● **Data for processing**:
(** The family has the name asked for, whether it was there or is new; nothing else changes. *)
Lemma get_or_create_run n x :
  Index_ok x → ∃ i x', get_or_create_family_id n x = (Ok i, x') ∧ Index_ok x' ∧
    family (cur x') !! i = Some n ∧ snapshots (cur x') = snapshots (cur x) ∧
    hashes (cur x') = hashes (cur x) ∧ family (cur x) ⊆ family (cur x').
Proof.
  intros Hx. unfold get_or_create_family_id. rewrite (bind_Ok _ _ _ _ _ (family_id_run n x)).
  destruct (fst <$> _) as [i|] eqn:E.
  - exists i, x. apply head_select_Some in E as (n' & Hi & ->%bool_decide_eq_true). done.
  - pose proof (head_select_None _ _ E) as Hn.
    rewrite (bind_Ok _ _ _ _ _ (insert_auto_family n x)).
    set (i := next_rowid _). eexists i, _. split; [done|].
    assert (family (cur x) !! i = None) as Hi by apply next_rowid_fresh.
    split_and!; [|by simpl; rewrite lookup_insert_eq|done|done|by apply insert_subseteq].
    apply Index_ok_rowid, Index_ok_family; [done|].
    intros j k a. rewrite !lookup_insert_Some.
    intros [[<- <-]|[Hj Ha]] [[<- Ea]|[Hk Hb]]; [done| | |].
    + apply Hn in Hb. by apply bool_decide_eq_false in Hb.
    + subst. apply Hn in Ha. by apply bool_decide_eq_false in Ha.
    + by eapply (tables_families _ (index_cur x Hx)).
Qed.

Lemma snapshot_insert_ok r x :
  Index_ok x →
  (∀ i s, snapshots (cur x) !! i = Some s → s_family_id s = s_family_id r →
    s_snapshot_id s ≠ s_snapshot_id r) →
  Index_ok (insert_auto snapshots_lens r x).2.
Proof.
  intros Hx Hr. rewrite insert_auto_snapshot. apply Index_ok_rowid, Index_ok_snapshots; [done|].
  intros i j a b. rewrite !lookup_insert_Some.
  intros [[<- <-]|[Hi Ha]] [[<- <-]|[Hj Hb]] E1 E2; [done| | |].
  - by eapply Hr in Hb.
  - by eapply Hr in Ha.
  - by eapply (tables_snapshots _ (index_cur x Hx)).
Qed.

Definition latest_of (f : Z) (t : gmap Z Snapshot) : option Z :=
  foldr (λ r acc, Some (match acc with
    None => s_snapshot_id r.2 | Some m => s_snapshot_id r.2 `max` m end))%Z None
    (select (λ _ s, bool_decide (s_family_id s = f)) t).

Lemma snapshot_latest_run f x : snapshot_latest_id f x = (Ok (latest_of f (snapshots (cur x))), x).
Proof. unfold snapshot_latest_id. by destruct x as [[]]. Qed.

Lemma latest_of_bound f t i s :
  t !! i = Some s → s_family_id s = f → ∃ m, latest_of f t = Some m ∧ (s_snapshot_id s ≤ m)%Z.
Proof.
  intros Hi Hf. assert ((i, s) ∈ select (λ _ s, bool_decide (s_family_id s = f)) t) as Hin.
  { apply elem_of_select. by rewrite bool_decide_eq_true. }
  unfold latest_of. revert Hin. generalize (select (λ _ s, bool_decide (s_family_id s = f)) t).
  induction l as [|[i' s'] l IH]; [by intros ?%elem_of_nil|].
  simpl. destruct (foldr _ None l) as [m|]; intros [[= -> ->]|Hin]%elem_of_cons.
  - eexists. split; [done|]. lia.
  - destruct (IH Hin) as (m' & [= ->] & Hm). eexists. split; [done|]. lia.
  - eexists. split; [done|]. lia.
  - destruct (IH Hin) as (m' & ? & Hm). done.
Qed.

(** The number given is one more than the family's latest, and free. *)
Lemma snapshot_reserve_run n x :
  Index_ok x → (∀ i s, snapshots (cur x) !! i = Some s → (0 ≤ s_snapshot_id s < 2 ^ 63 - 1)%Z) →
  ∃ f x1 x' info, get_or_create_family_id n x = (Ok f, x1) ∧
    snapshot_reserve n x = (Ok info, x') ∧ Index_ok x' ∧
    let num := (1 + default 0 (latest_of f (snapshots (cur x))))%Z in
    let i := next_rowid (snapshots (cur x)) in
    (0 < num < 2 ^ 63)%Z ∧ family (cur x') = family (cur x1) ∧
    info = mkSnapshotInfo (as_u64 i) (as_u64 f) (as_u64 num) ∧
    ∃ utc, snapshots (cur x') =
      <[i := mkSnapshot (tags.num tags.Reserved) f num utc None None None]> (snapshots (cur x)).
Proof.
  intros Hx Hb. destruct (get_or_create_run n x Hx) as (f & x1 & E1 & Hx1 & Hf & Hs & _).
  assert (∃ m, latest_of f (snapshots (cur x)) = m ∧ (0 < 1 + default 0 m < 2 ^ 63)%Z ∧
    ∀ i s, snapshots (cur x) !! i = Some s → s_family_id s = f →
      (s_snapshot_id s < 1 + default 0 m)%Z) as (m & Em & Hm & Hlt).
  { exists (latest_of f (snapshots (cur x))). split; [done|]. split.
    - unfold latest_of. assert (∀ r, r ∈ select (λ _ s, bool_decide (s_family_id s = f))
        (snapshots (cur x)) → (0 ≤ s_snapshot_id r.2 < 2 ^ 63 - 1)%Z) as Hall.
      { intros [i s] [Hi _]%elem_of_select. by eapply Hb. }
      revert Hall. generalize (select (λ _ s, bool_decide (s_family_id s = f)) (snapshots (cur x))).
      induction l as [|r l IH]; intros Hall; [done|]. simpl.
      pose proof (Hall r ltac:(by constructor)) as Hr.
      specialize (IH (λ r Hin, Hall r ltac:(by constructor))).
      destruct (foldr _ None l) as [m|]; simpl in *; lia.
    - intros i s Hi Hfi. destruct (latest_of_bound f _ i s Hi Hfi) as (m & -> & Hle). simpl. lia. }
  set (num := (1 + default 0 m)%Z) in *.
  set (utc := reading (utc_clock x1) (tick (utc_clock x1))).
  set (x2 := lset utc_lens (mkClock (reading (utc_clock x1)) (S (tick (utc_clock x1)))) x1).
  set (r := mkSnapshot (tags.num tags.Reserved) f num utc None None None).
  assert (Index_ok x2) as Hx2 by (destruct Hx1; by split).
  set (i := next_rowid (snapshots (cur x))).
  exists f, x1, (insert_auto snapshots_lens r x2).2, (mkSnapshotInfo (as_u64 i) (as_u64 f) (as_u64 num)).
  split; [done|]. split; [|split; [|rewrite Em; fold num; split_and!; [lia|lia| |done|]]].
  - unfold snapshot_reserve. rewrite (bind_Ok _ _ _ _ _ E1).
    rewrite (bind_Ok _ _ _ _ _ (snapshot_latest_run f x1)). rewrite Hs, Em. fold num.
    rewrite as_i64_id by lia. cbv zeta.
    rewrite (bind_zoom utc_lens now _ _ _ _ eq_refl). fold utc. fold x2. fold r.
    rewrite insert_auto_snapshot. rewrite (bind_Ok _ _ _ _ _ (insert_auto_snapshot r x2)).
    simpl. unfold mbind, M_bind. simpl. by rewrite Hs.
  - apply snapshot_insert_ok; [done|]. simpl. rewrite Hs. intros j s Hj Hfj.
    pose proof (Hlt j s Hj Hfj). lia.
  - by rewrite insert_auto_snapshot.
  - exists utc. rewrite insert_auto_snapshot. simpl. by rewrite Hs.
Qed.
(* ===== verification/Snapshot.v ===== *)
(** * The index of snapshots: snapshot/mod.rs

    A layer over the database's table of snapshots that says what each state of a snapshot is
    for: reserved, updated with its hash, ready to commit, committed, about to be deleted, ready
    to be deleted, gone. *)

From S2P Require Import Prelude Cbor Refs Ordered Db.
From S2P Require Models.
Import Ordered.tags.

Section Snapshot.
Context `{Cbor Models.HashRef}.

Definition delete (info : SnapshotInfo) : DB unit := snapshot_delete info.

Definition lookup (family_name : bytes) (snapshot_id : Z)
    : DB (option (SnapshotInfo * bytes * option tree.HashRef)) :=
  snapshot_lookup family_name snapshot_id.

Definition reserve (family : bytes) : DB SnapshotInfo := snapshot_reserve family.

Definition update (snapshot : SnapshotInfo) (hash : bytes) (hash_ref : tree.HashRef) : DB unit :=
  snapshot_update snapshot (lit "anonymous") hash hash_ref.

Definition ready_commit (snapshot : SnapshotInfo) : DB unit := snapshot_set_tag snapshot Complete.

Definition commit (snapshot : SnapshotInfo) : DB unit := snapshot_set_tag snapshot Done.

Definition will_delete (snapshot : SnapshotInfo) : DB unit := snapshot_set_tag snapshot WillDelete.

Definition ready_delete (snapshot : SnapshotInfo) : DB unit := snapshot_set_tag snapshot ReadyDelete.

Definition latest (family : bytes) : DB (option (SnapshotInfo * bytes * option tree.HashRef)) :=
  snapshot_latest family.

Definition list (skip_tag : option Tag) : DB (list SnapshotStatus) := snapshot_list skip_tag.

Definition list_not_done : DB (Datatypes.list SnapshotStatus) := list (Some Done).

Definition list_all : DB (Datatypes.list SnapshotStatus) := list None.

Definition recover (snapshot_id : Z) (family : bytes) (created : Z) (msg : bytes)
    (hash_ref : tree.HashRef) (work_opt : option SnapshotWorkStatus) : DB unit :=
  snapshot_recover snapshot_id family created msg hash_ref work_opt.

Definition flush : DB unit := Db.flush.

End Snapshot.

● **What to work on**: Having found the line with "Definition will_delete (snapshot", transcribe it and each line after it to the end of the entries, with no other lines.

● **Output**:
Definition will_delete (snapshot : SnapshotInfo) : DB unit := snapshot_set_tag snapshot WillDelete.

Definition ready_delete (snapshot : SnapshotInfo) : DB unit := snapshot_set_tag snapshot ReadyDelete.

Definition latest (family : bytes) : DB (option (SnapshotInfo * bytes * option tree.HashRef)) :=
  snapshot_latest family.

Definition list (skip_tag : option Tag) : DB (list SnapshotStatus) := snapshot_list skip_tag.

Definition list_not_done : DB (Datatypes.list SnapshotStatus) := list (Some Done).

Definition list_all : DB (Datatypes.list SnapshotStatus) := list None.

Definition recover (snapshot_id : Z) (family : bytes) (created : Z) (msg : bytes)
    (hash_ref : tree.HashRef) (work_opt : option SnapshotWorkStatus) : DB unit :=
  snapshot_recover snapshot_id family created msg hash_ref work_opt.

Definition flush : DB unit := Db.flush.

End Snapshot.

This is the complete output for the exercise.